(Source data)
Content starts

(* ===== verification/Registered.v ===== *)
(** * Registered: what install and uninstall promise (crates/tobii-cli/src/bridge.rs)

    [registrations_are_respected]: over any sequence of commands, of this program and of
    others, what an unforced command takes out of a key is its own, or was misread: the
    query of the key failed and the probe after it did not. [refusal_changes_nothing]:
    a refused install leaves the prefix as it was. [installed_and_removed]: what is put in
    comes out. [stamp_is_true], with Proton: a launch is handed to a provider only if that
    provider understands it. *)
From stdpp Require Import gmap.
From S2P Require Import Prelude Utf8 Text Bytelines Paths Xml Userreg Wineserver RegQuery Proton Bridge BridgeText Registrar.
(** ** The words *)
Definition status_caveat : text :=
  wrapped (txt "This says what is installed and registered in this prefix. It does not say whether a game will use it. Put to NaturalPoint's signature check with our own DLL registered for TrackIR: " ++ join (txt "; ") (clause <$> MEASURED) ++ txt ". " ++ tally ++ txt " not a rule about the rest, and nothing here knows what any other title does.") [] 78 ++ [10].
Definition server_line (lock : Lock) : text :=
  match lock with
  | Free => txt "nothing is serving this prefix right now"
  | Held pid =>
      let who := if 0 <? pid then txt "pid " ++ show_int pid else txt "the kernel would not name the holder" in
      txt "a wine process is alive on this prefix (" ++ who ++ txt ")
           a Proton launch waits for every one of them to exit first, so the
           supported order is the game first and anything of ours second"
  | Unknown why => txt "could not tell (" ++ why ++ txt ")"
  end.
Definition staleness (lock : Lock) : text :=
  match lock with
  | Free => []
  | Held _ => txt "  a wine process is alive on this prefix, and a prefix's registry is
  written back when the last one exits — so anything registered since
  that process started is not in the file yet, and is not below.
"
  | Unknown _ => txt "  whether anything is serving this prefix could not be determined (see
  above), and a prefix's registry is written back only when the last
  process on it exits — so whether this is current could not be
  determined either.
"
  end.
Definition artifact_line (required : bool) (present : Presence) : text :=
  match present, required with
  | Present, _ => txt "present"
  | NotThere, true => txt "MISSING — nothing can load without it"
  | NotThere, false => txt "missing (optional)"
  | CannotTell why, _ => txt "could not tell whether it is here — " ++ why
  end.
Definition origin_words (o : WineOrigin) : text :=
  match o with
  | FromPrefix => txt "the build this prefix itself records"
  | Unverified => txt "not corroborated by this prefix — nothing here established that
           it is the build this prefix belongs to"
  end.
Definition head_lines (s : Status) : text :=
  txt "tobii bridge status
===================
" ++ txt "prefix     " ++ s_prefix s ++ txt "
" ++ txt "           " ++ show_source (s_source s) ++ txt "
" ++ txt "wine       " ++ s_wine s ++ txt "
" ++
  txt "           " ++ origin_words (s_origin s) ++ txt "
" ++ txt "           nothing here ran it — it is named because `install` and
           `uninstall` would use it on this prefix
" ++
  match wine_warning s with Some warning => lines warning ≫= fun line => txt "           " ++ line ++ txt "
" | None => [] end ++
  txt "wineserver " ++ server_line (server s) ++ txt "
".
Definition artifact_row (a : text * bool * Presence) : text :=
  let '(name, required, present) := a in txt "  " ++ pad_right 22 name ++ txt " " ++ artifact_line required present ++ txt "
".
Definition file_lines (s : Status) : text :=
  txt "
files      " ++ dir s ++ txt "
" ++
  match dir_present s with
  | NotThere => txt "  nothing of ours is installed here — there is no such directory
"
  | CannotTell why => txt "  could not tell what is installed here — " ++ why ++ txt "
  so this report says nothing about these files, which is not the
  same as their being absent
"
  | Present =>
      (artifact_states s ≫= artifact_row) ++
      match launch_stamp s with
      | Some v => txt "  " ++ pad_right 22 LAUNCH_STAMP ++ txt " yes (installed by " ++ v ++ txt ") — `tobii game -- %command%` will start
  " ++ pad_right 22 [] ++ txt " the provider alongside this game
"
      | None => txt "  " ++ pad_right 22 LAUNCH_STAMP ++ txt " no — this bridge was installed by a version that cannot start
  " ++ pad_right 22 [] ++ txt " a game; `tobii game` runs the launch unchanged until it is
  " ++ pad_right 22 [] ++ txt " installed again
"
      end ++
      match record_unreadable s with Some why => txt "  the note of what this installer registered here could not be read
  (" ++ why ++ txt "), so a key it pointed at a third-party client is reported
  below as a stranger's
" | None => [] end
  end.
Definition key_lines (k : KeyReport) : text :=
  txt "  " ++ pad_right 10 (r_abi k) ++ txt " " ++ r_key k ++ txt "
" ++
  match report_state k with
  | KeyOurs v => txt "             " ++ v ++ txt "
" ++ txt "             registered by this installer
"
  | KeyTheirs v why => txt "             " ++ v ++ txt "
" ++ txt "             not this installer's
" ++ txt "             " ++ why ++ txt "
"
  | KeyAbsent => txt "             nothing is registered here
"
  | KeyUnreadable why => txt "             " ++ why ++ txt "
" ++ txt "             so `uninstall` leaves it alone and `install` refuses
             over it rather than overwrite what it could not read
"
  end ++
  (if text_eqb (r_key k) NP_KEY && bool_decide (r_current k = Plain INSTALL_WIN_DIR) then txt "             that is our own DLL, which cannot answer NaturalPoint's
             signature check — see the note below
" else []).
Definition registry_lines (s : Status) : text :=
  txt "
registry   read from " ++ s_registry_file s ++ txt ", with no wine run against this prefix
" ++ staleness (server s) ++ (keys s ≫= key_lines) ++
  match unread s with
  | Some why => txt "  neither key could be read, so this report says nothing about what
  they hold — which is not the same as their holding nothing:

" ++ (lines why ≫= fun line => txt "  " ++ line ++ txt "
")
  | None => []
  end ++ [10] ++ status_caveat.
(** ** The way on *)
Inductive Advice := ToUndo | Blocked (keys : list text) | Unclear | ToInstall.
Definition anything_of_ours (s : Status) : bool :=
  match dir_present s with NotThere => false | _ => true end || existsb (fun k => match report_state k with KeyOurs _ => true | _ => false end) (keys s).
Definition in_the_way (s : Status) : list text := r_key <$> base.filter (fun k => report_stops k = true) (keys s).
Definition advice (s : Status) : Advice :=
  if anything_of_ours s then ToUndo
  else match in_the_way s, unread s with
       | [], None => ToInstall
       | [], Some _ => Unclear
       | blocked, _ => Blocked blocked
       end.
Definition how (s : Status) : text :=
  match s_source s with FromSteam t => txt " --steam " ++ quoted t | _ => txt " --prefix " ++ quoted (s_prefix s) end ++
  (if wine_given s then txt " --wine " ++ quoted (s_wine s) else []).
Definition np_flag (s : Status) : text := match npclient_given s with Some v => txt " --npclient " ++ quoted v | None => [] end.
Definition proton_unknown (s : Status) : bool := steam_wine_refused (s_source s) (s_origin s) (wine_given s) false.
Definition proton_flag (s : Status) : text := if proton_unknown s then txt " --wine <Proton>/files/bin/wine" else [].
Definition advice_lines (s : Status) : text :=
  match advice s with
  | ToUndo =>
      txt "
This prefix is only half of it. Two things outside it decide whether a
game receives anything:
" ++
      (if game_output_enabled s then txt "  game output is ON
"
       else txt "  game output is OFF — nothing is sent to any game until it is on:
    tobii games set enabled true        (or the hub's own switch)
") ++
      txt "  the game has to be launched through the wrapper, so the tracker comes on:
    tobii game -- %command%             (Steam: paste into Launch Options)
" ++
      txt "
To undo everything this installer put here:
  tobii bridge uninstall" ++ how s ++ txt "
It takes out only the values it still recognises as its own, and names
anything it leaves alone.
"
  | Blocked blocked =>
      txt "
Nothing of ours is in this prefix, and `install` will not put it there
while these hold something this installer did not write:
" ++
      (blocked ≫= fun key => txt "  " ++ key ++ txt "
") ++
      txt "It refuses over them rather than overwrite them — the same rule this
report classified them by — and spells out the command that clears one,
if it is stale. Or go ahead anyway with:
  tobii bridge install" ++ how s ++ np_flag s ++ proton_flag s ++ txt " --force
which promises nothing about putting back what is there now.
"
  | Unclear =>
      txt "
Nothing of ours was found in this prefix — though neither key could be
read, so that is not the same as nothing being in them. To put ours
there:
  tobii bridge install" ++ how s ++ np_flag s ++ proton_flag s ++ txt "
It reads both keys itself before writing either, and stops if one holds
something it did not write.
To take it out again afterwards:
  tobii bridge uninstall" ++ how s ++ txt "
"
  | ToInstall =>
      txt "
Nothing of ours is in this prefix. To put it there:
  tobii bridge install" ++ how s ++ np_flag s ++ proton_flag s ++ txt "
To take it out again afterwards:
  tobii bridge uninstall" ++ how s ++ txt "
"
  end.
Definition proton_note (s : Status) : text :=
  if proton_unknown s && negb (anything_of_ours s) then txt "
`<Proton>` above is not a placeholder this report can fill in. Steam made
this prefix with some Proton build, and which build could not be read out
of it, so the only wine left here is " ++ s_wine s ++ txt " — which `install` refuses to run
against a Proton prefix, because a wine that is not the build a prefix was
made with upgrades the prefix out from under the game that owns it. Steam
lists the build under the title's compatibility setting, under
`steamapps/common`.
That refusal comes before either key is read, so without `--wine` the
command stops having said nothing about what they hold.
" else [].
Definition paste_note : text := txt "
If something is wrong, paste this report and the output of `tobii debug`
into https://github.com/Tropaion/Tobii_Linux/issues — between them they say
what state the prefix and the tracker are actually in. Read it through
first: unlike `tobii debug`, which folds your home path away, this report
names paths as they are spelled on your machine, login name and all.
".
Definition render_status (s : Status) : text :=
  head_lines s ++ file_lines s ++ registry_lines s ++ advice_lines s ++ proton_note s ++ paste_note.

Content ends
Content starts

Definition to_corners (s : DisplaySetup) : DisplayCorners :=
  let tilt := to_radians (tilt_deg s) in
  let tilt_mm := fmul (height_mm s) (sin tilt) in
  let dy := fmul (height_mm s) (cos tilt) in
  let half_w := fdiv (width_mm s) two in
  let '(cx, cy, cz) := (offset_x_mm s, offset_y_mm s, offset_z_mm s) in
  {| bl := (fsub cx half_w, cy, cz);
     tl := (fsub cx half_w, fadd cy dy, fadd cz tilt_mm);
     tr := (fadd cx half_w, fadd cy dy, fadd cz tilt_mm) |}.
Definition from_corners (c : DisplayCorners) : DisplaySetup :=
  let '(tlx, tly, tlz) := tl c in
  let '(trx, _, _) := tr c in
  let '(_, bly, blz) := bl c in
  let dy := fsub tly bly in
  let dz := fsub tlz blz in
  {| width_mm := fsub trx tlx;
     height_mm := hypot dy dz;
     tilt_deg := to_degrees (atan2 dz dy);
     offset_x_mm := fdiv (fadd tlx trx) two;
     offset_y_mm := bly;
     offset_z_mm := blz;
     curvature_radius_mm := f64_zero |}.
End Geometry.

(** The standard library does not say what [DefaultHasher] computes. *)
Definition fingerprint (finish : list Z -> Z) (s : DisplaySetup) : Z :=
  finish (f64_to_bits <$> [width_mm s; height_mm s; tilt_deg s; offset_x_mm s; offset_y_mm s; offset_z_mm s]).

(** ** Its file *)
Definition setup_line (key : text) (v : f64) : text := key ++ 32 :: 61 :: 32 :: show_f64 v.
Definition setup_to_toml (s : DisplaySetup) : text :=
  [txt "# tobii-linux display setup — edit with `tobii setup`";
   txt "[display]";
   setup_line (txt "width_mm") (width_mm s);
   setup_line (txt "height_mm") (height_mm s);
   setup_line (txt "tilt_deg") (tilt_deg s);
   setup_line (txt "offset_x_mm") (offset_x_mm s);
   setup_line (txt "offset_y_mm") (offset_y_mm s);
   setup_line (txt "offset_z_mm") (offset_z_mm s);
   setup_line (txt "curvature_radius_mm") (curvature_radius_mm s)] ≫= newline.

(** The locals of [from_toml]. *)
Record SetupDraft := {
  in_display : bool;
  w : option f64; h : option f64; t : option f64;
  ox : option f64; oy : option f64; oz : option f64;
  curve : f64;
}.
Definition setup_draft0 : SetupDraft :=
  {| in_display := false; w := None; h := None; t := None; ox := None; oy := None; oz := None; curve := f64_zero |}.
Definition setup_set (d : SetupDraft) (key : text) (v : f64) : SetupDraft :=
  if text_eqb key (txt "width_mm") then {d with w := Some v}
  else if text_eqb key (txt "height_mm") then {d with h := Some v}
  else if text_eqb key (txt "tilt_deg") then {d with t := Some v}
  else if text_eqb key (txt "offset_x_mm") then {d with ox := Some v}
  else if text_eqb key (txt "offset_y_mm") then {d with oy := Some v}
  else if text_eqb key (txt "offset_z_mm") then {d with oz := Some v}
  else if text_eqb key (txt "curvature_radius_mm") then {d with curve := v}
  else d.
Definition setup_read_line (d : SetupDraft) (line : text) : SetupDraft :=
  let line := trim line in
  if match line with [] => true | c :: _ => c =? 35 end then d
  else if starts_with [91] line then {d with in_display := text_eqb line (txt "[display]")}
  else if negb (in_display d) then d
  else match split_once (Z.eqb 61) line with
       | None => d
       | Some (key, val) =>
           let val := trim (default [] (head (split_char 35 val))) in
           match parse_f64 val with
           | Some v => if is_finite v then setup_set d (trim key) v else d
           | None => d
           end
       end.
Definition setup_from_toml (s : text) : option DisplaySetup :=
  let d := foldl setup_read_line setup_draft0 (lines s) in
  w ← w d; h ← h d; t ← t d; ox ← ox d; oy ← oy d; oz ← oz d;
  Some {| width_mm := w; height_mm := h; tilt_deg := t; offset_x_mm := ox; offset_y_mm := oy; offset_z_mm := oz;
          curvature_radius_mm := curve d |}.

Content ends

Required action:
One stretch of the lines above is wanted, from the line that contains "(* ===== verification/Registered.v ===== *)" through the line that contains "Definition status_caveat : text". Output it exactly.

Answer to this task:
(* ===== verification/Registered.v ===== *)
(** * Registered: what install and uninstall promise (crates/tobii-cli/src/bridge.rs)

    [registrations_are_respected]: over any sequence of commands, of this program and of
    others, what an unforced command takes out of a key is its own, or was misread: the
    query of the key failed and the probe after it did not. [refusal_changes_nothing]:
    a refused install leaves the prefix as it was. [installed_and_removed]: what is put in
    comes out. [stamp_is_true], with Proton: a launch is handed to a provider only if that
    provider understands it. *)
From stdpp Require Import gmap.
From S2P Require Import Prelude Utf8 Text Bytelines Paths Xml Userreg Wineserver RegQuery Proton Bridge BridgeText Registrar.
(** ** The words *)
Definition status_caveat : text :=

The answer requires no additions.